[WHAT THE TASK ASKS] Only these lines of the data below are wanted: the one with "apply Hcheck.", the one with "[constructor|]. eexists; split; [constructor|]. reflexivity.", and any lines between them, each repeated exactly.

[INPUT MATERIAL]
###
(** * A shallow embedding of the SDEverywhere model analyzer (src/Model.js)
    and of the spec loading of src/sde-generate.js.

    The module-level tables of Model.js ([variables], [nonAtoANames]) and the
    subscript registry of Subscript.js are passed explicitly.  Ramda helpers
    and JS builtins are modelled by their documented behaviour. *)

From Stdlib Require Import List String Ascii Bool Arith NArith ZArith Lia.
From Stdlib Require Import Sorting.Sorted Sorting.Permutation.
Import ListNotations.
Open Scope string_scope.
Open Scope list_scope.

(** ** Generic helpers (Ramda / JS builtins) *)

Section Generic.
  Context {A : Type}.

  (** A stable insertion sort by a boolean "less or equal" test: the model of
      [Array.prototype.sort] / [R.sort] for a consistent comparator. *)
Fixpoint insert_by (le : A -> A -> bool) (x : A) (l : list A) : list A :=
    match l with
    | [] => [x]
    | y :: l' => if le x y then x :: y :: l' else y :: insert_by le x l'
    end.

Fixpoint sort_by (le : A -> A -> bool) (l : list A) : list A :=
    match l with
    | [] => []
    | x :: l' => insert_by le x (sort_by le l')
    end.

  (** [R.uniq]: keep the first occurrence of each element. *)
Fixpoint uniq_from (dec : forall x y : A, {x = y} + {x <> y})
      (seen : list A) (l : list A) : list A :=
    match l with
    | [] => []
    | x :: r =>
        if in_dec dec x seen then uniq_from dec seen r
        else x :: uniq_from dec (x :: seen) r
    end.

Definition uniq dec (l : list A) : list A := uniq_from dec [] l.

  (** JS [arr[i] = x] on an array with holes: positions past the end are
      filled with holes ([None]). *)
Fixpoint set_at (i : nat) (x : A) (l : list (option A)) : list (option A) :=
    match i, l with
    | O, [] => [Some x]
    | O, _ :: r => Some x :: r
    | S i', [] => None :: set_at i' x []
    | S i', y :: r => y :: set_at i' x r
    end.
End Generic.

(** [arr.join(sep)] *)
Fixpoint join (sep : string) (l : list string) : string :=
  match l with
  | [] => ""
  | [x] => x
  | x :: rest => String.append x (String.append sep (join sep rest))
  end.

(** JS string order on ASCII strings ([<=] on code units). *)
Definition str_le (a b : string) : bool := String.leb a b.

(** ** The variable table *)

Inductive VarType := Const | Data | Lookup | Aux | Level | Initial | Untyped.

Definition VarType_eq_dec (a b : VarType) : {a = b} + {a <> b}.
Proof. decide equality. Defined.

Record Variable_ := mkVariable {
  varName : string;
  subscripts : list string;
  refId : string;
  varType : VarType;
  hasInitValue : bool;
  references : list string;
  initReferences : list string
}.

Definition Variable_eq_dec (a b : Variable_) : {a = b} + {a <> b}.
Proof.
  decide equality;
    try apply list_eq_dec; try apply string_dec;
    try apply bool_dec; try apply VarType_eq_dec.
Defined.

(** Modelled from the spec: [Variable.hasSubscripts] (Variable.js, not in
    the sources): a variable has subscripts when its subscript list is
    nonempty. *)
Definition hasSubscripts (v : Variable_) : bool :=
  match subscripts v with [] => false | _ => true end.

(** [varsWithName]: [R.filter(R.propEq('varName', varName), variables)] *)
Definition varsWithName (varName' : string) (variables : list Variable_) :=
  filter (fun v => String.eqb (varName v) varName') variables.

(** [varNames]: [R.uniq(R.map(v => v.varName, variables)).sort()] *)
Definition varNames (variables : list Variable_) : list string :=
  sort_by str_le (uniq string_dec (map varName variables)).

(** The [nonAtoANames] object: var name -> expansion flags. *)
Definition NonAtoAMap := list (string * list bool).

Definition isNonAtoAName (nonAtoANames : NonAtoAMap) (name : string) : bool :=
  existsb (fun p => String.eqb (fst p) name) nonAtoANames.
(** X13: the handler returns [None] exactly for the commands that fail one
    of its four checks (three fields, action, channel, length of the
    identities as the code tests it), and such a command changes no
    channel; every other command returns a dict or raises. *)
Theorem response_is_None_iff_a_check_fails
    (lookup : list Instrument -> list string -> list (option Instrument))
    (repo : list Instrument) (client : ClientConnection) (message : string)
    (channels : list InstrumentChannel) :
  (snd (handle_connection_message lookup repo client message channels)
   = Returns None
   <-> (length (split_on "." message) <> 3
        \/ exists action channel ids,
             split_on "." message = [action; channel; ids]
             /\ (str_in action acceptable_actions = false
                 \/ str_in channel acceptable_channels = false
                 \/ truthy_str (fake_isin (split_on "," ids)) = true)))
  /\ (snd (handle_connection_message lookup repo client message channels)
      = Returns None ->
      fst (handle_connection_message lookup repo client message channels)
      = channels).
Proof.
  assert (Hiff : snd (handle_connection_message lookup repo client message channels)
                 = Returns None
                 <-> (length (split_on "." message) <> 3
                      \/ exists action channel ids,
                           split_on "." message = [action; channel; ids]
                           /\ (str_in action acceptable_actions = false
                               \/ str_in channel acceptable_channels = false
                               \/ truthy_str (fake_isin (split_on "," ids)) = true))).
  { split.
    - unfold handle_connection_message.
      destruct (Nat.eqb (length (split_on "." message)) 3) eqn:Hlen;
        [|intros _; left; now apply Nat.eqb_neq].
      apply Nat.eqb_eq in Hlen.
      destruct (split_on "." message) as [|a [|c [|ids [|? ?]]]]; try discriminate.
      cbn [negb].
      destruct (str_in a acceptable_actions) eqn:Ha; cbn [negb];
        [|intros _; right; exists a, c, ids; auto].
      destruct (str_in c acceptable_channels) eqn:Hc; cbn [negb];
        [|intros _; right; exists a, c, ids; auto].
      destruct (truthy_str (fake_isin (split_on "," ids))) eqn:Hf;
        [intros _; right; exists a, c, ids; auto|].
      destruct (get_channel_action_func a c); [discriminate|].
      destruct (get_initial_data_func a c); [discriminate|].
      intros H. now apply subscription_loop_not_None in H.
    - intros H.
      now rewrite (proj1 (failed_check_is_inert lookup repo client message channels H)). }
  split; [exact Hiff|].
  intros H. apply Hiff in H.
  now rewrite (proj1 (failed_check_is_inert lookup repo client message channels H)).
Qed.
Lemma race_follows K N cell0 r :
  follows r (race_prog K (Z.of_nat r) (Z.of_nat N))
    (btrace (race_epochs K (Z.of_nat N) cell0) r) (Ret 0).
Proof.
  unfold race_epochs, btrace, race_head, race_prog.
  cbn [app flat e_col e_seg tl]. rewrite flat_app.
  cbn [bind MPI_Init follows app].
  eexists; split; [constructor|].
  assert (forall p l,
    follows r p l (Ret 0) ->
    follows r
      (bind (if Z.of_nat r =? 0 then MPI_Alloc_mem sizeof_int;; assign 0 else skip)
            (fun _ => p))
      ((if Z.of_nat r =? 0 then [ACall (CAllocMem sizeof_int); AStore 0] else [])
       ++ l) (Ret 0)) as Hhead.
  { intros p l H. destruct (Z.of_nat r =? 0).
    - cbn [bind MPI_Alloc_mem assign app follows].
      eexists; split; [constructor|]. eexists; split; [constructor|]. exact H.
    - exact H. }
  apply Hhead.
  cbn [bind MPI_Win_create MPI_Barrier printf follows app].
  eexists; split; [constructor|].
  eexists; split; [constructor|].
  eexists; split; [constructor|].
  eapply follows_app; [apply (race_loop_follows _ r (Z.to_nat K) 0)|].
  unfold race_tail. cbn [flat e_col e_seg bind MPI_Barrier follows app].
  eexists; split; [constructor|].
  rewrite <- !app_assoc.
  assert (forall p l,
    follows r p l (Ret 0) ->
    follows r
      (bind (if Z.of_nat r =? 0 then race_check K (Z.of_nat N) else skip)
            (fun _ => p))
      ((if Z.of_nat r =? 0
        then race_check_log K (Z.of_nat N) (cnt (Z.to_nat K)) else [])
       ++ l) (Ret 0)) as Hcheck.
  { intros p l H. destruct (Z.of_nat r =? 0); [|exact H].
    unfold race_check, race_check_log.
    cbn [bind deref printf app follows].
    eexists; split; [constructor|].
    eexists; split; [constructor|].
    eexists; split; [constructor|].
    destruct (negb (cnt (Z.to_nat K) =? K *! Z.of_nat N)).
    - cbn [bind deref printf app follows].
      eexists; split; [constructor|].
      eexists; split; [constructor|]. exact H.
    - cbn [bind deref printf app follows].
      eexists; split; [constructor|]. exact H. }
  apply Hcheck.
  cbn [bind MPI_Win_free follows app].
  eexists; split; [constructor|].
  destruct (Z.of_nat r =? 0).
  - cbn [bind MPI_Free_mem MPI_Finalize app follows].
    eexists; split; [constructor|]. eexists; split; [constructor|]. reflexivity.
  - cbn [bind skip MPI_Finalize app follows].
    eexists; split; [constructor|]. reflexivity.
Qed.

(** ** The epochs of the racy counter keep the discipline *)

(** An epoch in which the window is at most read. *)
Lemma epoch_ok_reads N col seg v :
  (forall r a, In a (seg r) -> (exists c, a = ACall c) \/ a = AGet v \/ a = ALoad v) ->
  epoch_ok N (Epoch col seg v v).
Proof.
  intros H. unfold epoch_ok. cbn [e_seg e_in e_out].
  assert (forall r a, In a (seg r) -> writes a = false) as Hnw.
  { intros r a Ha. destruct (H r a Ha) as [[c ->]|[->| ->]]; reflexivity. }
  repeat split.
  - intros r a _ Ha. destruct (H r a Ha) as [[c ->]|[->| ->]]; exact I.
  - destruct (H r a H1) as [[c ->]|[->| ->]]; simpl in *; congruence.
  - intros r' a' _ Ha'. eauto.
  - intros r a _ Ha Hw. rewrite (Hnw r a Ha) in Hw. discriminate.
Qed.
###
[EXERCISE RESPONSE]
  apply Hcheck.
  cbn [bind MPI_Win_free follows app].
  eexists; split; [constructor|].
  destruct (Z.of_nat r =? 0).
  - cbn [bind MPI_Free_mem MPI_Finalize app follows].
    eexists; split; [constructor|]. eexists; split; [constructor|]. reflexivity.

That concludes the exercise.